Back in the days of film, my father grabbed the Nikon of a tourist getting in the way one too many times and exposed his entire roll without saying a word. He and my mother took what they called transactional worship very seriously, and if we’re at the shrine, you better believe we were asking for or warding off something major. Someone had good luck there for something major once upon a time, so now it must be contagious.

It’s always bustling, a tiny little place in the middle of the city, nowhere to park, sky train overhead, on the corner of an eight-lane intersection that gives Roman roundabouts a run for their money. Overseeing all of us, a four faced deity, dancers you can pay to chant and sing and give your prayers an extra boost, drugged birds you can buy to release and make extra merit in the temporary freedom they find, before they fly back for more drugs and more food and the comforts of the cage, all of us groveling. The whole thing tiled sparkly and so much gold, incandescent and raucous, a spiritual rave, potpourri on crack, punching you in the nose.

We were just kids then. My stupid cousin giggling and not paying attention, singed a hole in my favorite shirt with his stupid head bowed, smirking, and waving his incense this way and that. What an idiot. I hope his dreams came true.








You’d scribbled, on your name card, “amateur barbarian.”

You once told me a fortune teller told your ancestors to pick between wealth or the happiness of the women of your family for eight generations. You couldn’t remember if you were the eighth, or the ninth. No one could remember.

I forget how someone convinced you to try therapy. The man came out in tears and told you never to return. You’ve always been accommodating, and so you obliged.

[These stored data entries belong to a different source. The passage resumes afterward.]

(** [_hs_monitor_release] frees every callback and the array of the table,
    and drops the monitor's reference of every registered device exactly once:
    a device nobody else holds is freed, the others are kept with one
    reference less and no monitor. *)
Theorem monitor_release_frees {W} fuel mon (s : st W) a :
  implements mon s a -> (length (a_cbs a) + size (a_reg a) + 65 < fuel)%nat ->
  exists s' mo gone, _hs_monitor_release fuel mon s = Done (tt, s') /\
    m_mons (s_mem s) !! mon = Some mo /\
    (forall p, p ∈ (a_cbs a).*1 -> m_cbs (s_mem s') !! p = None) /\
    (forall p, p ∉ (a_cbs a).*1 -> m_cbs (s_mem s') !! p = m_cbs (s_mem s) !! p) /\
    all_devices (a_devs a) (a_reg a) (fun _ => True) gone /\
    m_devs (s_mem s') = foldl (drop_ref (dev_with_monitor NULL)) (a_devs a) gone /\
    (forall i, 0 <= i < ht_size (mon_devices mo) ->
       h_next (m_nodes (s_mem s')) !! slot (mon_devices mo) i = None) /\
    s_world s' = s_world s.
Proof.
  intros (mo & bs & Hrep & Hid & Hl & Hdevs & Hw) Hf.
  assert (Hen : enough fuel (a_cbs a) bs).
  { split; [lia|]. rewrite <- (registry_size _ _ _ _ _ (mr_tab _ _ _ _ _ _ Hrep)). lia. }
  rewrite <- Hdevs. pose proof (all_devices_entries _ _ _ _ _ _ Hrep) as Hall.
  assert (wp (_hs_monitor_release fuel mon) (fun _ s' =>
    m_cbs (s_mem s') = foldl (fun m p => delete p m) (m_cbs (s_mem s)) (a_cbs a).*1 /\
    m_devs (s_mem s') = foldl (drop_ref (dev_with_monitor NULL)) (m_devs (s_mem s))
      (entries (m_devs (s_mem s)) (concat bs)) /\
    (forall i, 0 <= i < ht_size (mon_devices mo) ->
       h_next (m_nodes (s_mem s')) !! slot (mon_devices mo) i = None) /\
    s_world s' = s_world s) s) as ([] & s' & E & E1 & E2 & E3 & E4)%wp_inv.
  { eapply wp_monitor_release; [exact Hrep|done|]. by intros s' []. }
  exists s', mo, (entries (m_devs (s_mem s)) (concat bs)). split; [done|].
  split; [apply (mr_mon _ _ _ _ _ _ Hrep)|]. rewrite E1.
  split; [intros p Hp; by rewrite foldl_delete_lookup, decide_True|].
  split; [intros p Hp; by rewrite foldl_delete_lookup, decide_False|]. done.
Qed.

Lemma monitor_release_frees_witness :
  exists s' mo gone, _hs_monitor_release 200 MON demo2 = Done (tt, s') /\
    m_mons (s_mem demo2) !! MON = Some mo /\
    (forall p, p ∈ (a_cbs demo2_abs).*1 -> m_cbs (s_mem s') !! p = None) /\
    (forall p, p ∉ (a_cbs demo2_abs).*1 -> m_cbs (s_mem s') !! p = m_cbs (s_mem demo2) !! p) /\
    all_devices (a_devs demo2_abs) (a_reg demo2_abs) (fun _ => True) gone /\
    m_devs (s_mem s') =
      foldl (drop_ref (dev_with_monitor NULL)) (a_devs demo2_abs) gone /\
    (forall i, 0 <= i < ht_size (mon_devices mo) ->
       h_next (m_nodes (s_mem s')) !! slot (mon_devices mo) i = None) /\
    s_world s' = s_world demo2.
Proof.
  apply (monitor_release_frees 200 MON demo2 demo2_abs).
  - exact demo2_implements.
  - apply Nat.ltb_lt. vm_compute. reflexivity.
Defined.

(** The identifier counter is a signed [int] incremented without a check:
    the registration after number [INT_MAX] overflows. *)
Theorem register_callback_overflow {W} (s : st W) mon mo cb f udata :
  mon <> NULL -> f <> NULL -> cb <> NULL ->
  m_mons (s_mem s) !! mon = Some mo -> mon_callback_id mo = INT_MAX ->
  hs_monitor_register_callback cb mon f udata s = Fault SignedOverflow.
Proof.
  intros H1%Z.eqb_neq H2%Z.eqb_neq H3%Z.eqb_neq Hm Hid.
  unfold hs_monitor_register_callback, bind, assert_. rewrite H1, H2, H3.
  unfold ret, zoom, alloc_cb, load_mon, bind, modify. cbn -[Z.eqb]. rewrite Hm, Hid. done.
Qed.

Lemma register_callback_overflow_witness :
  hs_monitor_register_callback 8192 MON 7 9
    (with_mons (fun _ => {[MON := Monitor INT_MAX (Htable 0 NULL)]}) boot) =
  Fault SignedOverflow.
Proof.
  apply (register_callback_overflow _ MON (Monitor INT_MAX (Htable 0 NULL)));
    [discriminate|discriminate|discriminate|reflexivity|reflexivity].
Defined.

(** A positive result of a callback does not stop the notification: the
    callback is freed and the next ones are called. When every callback
    returns a positive number, all of them are called, [trigger_callbacks]
    returns 0 and no callback is left registered. *)
Theorem trigger_positive_deregisters {W} (call : ptr -> ptr -> ptr -> M (st W) Z) react
    fuel (s : st W) dev d cbs :
  calm call react -> (forall f x d u w, 0 < (react f x d u w).1) ->
  dev <> NULL -> m_devs (s_mem s) !! dev = Some d -> cbs_rep s (dev_monitor d) cbs ->
  (length cbs < fuel)%nat ->
  exists s', trigger_callbacks call fuel dev s = Done (0, s') /\
    cbs_rep s' (dev_monitor d) [] /\
    (forall p, p ∈ cbs.*1 -> m_cbs (s_mem s') !! p = None) /\
    s_world s' = foldl (fun w pc => (react (cb_f pc.2) dev d (cb_udata pc.2) w).2)
                   (s_world s) cbs.
Proof.
  intros Hc Hpos Hnull Hd Hrep Hf.
  assert (Hn : forall l w, notify react dev d l w =
    (0, [], foldl (fun w pc => (react (cb_f pc.2) dev d (cb_udata pc.2) w).2) w l)).
  { induction l as [|pc l IH]; intros w; simpl; [done|].
    specialize (Hpos (cb_f pc.2) dev d (cb_udata pc.2) w).
    destruct (react _ _ _ _ _) as [r w']. cbn in Hpos.
    assert (r <? 0 = false) as -> by lia. assert (r =? 0 = false) as -> by lia.
    by rewrite IH. }
  assert (wp (trigger_callbacks call fuel dev) (notified react dev d cbs s) s)
    as (r & s' & E & kept & w & En & H1 & H2 & H3 & H4)%wp_inv.
  { eapply (wp_trigger_callbacks call react Hc); eauto. }
  rewrite Hn in En. injection En as <- <- <-. exists s'. split_and!; try done.
  intros p Hp. apply H4; [done|]. cbn. set_solver.
Qed.

(** Functions that ask to be called no more. *)
Definition once_call (f dev udata : ptr) : M (st calls) Z :=
  fun s => Done (1, with_world (fun w => w ++ [(f, dev)]) s).
Definition once_react (f dev : ptr) (d : hs_device) (udata : ptr) (w : calls) : Z * calls :=
  (1, w ++ [(f, dev)]).

Lemma trigger_positive_deregisters_witness :
  exists s', trigger_callbacks once_call 200 64 demo2 = Done (0, s') /\
    cbs_rep s' MON [] /\
    (forall p, p ∈ [(8192, Callback 0 7 9)].*1 -> m_cbs (s_mem s') !! p = None) /\
    s_world s' = [(7, 64); (7, 64)].
Proof.
  apply (trigger_positive_deregisters once_call once_react 200 demo2 64
           (onlined MON demo_dev) [(8192, Callback 0 7 9)]).
  - intros f dev udata s d _ Hd. reflexivity.
  - intros f x d u w. reflexivity.
  - discriminate.
  - reflexivity.
  - destruct demo2_implements as (mo & bs & Hrep & _). exact (mr_cbs _ _ _ _ _ _ Hrep).
  - apply Nat.ltb_lt. reflexivity.
Defined.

I’ll conjure you a support group led by Jackie O. I never understood what you saw in her, the demureness, the acceptance. You’ve never been ladylike, only beautiful. Maybe you’ve never been comfortable in your body, too. Maybe you wished it was more restive, peaceful. Maybe Jackie O will be the first step to bringing you peace.

On your left I’ll put Che. It’s impossible to find a revolutionary with a sense of humor anymore. He may be your only hope. You’ve always loved the idea of Sandino but hate earnestness and bores. You’ve always loved the idea of revolution but hate disorganization and the unknown.

On your right, I’ll bring in the Air France desk agent you saw bullying an elderly Algerian couple in CDG. Your French is rusty but you mustered it up to give him a piece of your mind. You made such a fuss the CEO sent you a letter of apology. None of us knows what happened to the elderly couple.

Next to each of them we’ll put, first, your cousin, who was your best friend, and then you stopped speaking to each other for reasons you won’t tell anyone. And then, Beyonce.

I’ll throw in Zhou Enlai, handsome, eloquent. Let’s round out with peace. Wracked with guilt, unable to stop the deaths of millions, unable to talk some sense into people, unable, in the end, to disperse hundreds of years of humiliation, he absorbed it into his own body and died. You’ve been looking and looking for an answer for us all, and we’ve only been looking for apologies.

Ho-Ming So Denduangrudee lives in Truckee, California.